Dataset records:
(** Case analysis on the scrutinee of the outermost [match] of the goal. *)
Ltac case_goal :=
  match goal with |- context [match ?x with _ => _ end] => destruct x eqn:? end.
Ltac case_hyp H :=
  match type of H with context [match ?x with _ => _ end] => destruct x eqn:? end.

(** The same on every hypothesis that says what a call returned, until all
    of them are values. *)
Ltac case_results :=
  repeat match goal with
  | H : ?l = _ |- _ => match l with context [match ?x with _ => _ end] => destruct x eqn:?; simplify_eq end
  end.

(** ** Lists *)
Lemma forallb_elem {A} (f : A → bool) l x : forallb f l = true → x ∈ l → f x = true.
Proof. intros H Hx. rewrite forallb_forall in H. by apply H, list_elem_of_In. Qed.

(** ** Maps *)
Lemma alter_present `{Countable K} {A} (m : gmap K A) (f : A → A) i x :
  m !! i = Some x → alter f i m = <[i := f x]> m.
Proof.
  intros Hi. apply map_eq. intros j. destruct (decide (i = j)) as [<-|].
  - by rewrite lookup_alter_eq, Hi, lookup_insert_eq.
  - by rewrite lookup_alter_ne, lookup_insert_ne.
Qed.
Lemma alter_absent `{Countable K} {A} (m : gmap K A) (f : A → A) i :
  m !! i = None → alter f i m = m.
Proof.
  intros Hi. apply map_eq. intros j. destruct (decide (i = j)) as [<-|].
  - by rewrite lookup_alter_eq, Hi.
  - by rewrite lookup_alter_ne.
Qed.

...

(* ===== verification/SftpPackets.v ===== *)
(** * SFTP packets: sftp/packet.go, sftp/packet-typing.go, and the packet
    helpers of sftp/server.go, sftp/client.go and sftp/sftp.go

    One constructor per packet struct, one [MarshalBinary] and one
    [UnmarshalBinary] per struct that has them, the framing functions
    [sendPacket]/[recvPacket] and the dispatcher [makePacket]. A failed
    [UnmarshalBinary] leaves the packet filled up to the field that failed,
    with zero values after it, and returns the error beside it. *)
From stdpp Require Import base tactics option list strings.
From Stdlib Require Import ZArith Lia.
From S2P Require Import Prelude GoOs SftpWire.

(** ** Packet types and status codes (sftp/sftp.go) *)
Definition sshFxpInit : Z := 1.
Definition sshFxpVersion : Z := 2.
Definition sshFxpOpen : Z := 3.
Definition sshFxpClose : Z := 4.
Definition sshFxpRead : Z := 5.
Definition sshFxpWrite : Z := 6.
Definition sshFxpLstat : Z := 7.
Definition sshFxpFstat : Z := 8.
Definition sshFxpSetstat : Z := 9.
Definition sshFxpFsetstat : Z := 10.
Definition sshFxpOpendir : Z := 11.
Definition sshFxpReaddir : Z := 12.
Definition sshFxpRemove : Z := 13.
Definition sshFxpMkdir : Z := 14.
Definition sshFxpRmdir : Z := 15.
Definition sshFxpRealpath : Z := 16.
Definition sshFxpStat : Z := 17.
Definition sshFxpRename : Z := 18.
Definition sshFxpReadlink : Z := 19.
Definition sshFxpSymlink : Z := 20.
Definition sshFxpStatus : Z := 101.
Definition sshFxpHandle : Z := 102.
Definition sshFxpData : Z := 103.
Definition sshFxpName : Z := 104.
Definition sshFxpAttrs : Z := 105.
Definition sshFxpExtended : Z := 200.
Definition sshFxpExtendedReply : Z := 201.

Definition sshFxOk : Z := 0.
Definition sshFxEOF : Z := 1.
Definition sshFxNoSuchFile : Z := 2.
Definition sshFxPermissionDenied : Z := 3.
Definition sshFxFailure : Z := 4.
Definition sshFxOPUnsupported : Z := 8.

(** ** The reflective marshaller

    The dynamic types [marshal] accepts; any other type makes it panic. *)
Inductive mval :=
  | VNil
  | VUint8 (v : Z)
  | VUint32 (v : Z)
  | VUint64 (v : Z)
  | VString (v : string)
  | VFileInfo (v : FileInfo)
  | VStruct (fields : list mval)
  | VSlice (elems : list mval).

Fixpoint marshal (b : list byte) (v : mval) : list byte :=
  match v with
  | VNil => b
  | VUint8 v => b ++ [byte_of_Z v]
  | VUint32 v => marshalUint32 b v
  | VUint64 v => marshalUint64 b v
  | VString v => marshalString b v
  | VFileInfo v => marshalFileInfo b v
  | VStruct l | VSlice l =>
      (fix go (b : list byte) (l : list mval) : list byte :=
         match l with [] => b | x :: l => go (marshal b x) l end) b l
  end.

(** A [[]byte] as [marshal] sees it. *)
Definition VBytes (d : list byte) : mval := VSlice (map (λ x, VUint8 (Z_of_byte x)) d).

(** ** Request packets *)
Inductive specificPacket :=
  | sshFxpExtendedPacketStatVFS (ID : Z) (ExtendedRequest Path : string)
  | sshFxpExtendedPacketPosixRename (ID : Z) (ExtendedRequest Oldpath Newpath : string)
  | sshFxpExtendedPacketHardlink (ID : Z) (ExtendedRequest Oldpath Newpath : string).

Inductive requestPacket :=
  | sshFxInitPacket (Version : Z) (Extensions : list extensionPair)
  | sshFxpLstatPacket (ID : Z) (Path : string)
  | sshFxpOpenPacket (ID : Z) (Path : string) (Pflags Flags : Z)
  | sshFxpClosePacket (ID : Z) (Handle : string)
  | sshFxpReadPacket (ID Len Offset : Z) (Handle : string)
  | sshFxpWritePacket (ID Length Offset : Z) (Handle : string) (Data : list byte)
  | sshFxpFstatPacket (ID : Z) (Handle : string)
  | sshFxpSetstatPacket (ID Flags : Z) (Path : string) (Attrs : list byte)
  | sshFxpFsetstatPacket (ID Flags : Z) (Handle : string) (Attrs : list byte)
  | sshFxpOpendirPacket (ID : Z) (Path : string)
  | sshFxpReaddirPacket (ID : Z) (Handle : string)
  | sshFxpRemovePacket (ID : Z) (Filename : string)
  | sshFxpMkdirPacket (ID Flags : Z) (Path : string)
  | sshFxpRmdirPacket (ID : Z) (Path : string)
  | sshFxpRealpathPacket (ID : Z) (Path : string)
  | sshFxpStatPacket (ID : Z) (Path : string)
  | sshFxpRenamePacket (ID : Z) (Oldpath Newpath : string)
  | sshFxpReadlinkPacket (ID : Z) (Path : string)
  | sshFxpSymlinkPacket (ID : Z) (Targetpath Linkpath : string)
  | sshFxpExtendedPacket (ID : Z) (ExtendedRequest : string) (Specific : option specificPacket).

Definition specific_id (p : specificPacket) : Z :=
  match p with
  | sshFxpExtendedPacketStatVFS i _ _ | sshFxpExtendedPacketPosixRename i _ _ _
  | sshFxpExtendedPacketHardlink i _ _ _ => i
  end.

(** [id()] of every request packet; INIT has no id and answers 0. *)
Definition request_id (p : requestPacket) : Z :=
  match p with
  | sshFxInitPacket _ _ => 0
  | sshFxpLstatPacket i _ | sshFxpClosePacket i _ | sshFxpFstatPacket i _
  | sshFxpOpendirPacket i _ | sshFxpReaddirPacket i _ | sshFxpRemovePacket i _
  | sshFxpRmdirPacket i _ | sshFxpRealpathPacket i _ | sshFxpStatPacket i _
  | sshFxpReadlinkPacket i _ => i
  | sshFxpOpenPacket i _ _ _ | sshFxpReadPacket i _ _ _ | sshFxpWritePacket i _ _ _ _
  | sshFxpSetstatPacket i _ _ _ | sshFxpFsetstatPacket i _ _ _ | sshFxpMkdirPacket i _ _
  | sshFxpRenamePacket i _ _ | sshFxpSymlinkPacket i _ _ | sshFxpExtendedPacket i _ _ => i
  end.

---

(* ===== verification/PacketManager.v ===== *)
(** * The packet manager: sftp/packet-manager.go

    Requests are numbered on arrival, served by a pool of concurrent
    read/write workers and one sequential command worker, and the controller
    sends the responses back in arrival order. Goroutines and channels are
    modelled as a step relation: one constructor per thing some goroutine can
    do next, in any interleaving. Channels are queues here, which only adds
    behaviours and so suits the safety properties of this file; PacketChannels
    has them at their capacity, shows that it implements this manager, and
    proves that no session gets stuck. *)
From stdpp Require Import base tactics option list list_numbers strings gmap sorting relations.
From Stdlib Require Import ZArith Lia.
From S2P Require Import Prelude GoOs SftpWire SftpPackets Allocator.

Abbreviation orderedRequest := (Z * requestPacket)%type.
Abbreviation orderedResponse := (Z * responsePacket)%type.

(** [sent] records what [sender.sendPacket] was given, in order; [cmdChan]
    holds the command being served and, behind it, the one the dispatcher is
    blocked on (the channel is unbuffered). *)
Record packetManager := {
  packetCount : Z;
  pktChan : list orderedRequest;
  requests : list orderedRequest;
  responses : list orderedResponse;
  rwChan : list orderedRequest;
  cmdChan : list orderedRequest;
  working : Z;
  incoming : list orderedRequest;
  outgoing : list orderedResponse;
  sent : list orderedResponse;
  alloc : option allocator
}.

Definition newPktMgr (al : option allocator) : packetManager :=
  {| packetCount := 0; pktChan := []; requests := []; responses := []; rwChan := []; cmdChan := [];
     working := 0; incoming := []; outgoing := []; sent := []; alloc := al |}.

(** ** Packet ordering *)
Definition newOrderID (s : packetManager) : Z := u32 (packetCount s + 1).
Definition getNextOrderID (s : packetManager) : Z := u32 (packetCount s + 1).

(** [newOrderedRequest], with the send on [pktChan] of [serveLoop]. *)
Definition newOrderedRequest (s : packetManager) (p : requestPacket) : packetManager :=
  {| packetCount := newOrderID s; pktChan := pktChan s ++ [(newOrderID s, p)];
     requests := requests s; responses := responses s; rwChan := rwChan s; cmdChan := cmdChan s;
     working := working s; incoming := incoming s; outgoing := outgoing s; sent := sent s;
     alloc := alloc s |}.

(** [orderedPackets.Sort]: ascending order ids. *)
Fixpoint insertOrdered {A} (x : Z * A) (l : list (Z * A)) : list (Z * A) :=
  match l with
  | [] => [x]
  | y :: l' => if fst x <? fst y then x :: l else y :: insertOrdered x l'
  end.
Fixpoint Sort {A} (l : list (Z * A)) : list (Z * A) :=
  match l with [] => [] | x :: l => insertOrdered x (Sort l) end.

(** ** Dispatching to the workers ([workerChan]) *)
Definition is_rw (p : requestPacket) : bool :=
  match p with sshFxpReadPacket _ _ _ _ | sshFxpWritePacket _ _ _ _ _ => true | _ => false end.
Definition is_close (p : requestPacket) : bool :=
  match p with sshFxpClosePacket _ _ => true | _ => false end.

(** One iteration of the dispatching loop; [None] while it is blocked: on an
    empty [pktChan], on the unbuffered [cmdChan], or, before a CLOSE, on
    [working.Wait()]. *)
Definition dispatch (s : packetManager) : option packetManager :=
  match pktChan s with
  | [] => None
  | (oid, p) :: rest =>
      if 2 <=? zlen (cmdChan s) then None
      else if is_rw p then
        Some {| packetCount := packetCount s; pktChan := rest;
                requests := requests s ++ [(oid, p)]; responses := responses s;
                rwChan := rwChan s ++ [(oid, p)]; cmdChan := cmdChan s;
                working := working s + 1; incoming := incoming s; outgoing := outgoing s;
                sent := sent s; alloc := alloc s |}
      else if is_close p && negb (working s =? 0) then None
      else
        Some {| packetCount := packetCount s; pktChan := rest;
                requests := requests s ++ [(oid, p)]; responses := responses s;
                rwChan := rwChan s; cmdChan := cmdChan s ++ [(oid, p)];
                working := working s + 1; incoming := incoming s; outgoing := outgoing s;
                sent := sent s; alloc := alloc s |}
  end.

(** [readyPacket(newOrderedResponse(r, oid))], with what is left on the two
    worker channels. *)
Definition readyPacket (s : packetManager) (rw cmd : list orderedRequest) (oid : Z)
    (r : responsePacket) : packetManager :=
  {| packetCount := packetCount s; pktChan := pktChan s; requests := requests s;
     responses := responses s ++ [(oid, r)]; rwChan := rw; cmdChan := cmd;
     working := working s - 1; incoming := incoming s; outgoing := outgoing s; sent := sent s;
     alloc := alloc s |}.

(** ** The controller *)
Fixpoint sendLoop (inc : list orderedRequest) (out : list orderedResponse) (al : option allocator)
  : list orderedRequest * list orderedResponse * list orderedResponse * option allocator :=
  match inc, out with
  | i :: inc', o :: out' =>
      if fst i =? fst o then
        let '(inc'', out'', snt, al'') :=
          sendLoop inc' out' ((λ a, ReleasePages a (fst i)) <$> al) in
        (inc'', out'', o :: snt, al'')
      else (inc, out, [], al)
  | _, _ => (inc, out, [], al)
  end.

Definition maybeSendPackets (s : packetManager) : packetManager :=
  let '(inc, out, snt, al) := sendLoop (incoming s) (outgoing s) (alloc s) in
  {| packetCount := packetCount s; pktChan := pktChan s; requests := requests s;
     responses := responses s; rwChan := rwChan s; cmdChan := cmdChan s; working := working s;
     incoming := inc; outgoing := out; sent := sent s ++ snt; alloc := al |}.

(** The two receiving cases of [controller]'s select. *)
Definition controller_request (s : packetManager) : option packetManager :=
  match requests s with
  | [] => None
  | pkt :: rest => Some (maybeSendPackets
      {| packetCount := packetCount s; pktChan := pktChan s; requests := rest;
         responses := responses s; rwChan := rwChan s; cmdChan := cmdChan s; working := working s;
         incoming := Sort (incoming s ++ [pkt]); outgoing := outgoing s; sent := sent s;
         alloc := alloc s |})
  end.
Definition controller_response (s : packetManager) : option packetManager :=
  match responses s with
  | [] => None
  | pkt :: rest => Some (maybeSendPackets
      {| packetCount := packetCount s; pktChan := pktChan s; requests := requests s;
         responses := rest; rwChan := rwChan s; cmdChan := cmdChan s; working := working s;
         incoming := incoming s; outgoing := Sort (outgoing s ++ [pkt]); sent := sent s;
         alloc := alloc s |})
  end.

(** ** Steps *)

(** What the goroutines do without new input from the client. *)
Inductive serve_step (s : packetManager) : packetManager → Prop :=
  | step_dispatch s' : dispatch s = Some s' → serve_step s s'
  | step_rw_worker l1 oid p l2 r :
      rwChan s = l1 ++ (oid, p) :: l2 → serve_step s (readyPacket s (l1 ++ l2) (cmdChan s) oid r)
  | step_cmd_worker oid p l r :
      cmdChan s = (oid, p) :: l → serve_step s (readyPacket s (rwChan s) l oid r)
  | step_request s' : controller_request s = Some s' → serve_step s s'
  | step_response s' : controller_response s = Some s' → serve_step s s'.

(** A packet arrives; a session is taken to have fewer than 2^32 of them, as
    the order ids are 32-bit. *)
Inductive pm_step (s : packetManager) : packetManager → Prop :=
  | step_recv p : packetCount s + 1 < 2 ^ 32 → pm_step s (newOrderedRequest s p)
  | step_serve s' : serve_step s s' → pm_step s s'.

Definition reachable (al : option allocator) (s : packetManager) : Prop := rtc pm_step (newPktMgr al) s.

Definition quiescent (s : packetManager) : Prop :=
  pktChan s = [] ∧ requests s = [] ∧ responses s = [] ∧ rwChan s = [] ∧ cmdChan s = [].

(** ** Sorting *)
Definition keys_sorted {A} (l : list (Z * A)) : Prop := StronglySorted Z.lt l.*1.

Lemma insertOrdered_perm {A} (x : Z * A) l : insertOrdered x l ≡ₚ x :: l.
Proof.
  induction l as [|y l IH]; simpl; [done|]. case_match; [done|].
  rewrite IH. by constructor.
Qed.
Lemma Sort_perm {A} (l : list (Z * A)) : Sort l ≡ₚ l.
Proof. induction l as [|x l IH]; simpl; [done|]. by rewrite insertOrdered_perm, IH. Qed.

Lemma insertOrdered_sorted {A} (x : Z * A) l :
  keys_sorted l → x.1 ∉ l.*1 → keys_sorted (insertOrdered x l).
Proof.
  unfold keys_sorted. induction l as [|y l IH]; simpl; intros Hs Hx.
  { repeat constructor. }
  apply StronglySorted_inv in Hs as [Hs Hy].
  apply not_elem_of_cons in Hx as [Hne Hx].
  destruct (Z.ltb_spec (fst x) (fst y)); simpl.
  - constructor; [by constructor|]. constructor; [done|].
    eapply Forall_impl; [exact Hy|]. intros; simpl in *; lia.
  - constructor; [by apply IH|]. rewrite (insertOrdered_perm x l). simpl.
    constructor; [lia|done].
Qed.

▶ _TASK ITEM_: Find how many lines contain "working" in the data. Write that number and nothing else.

▶ _SOLVED EXERCISE_: 11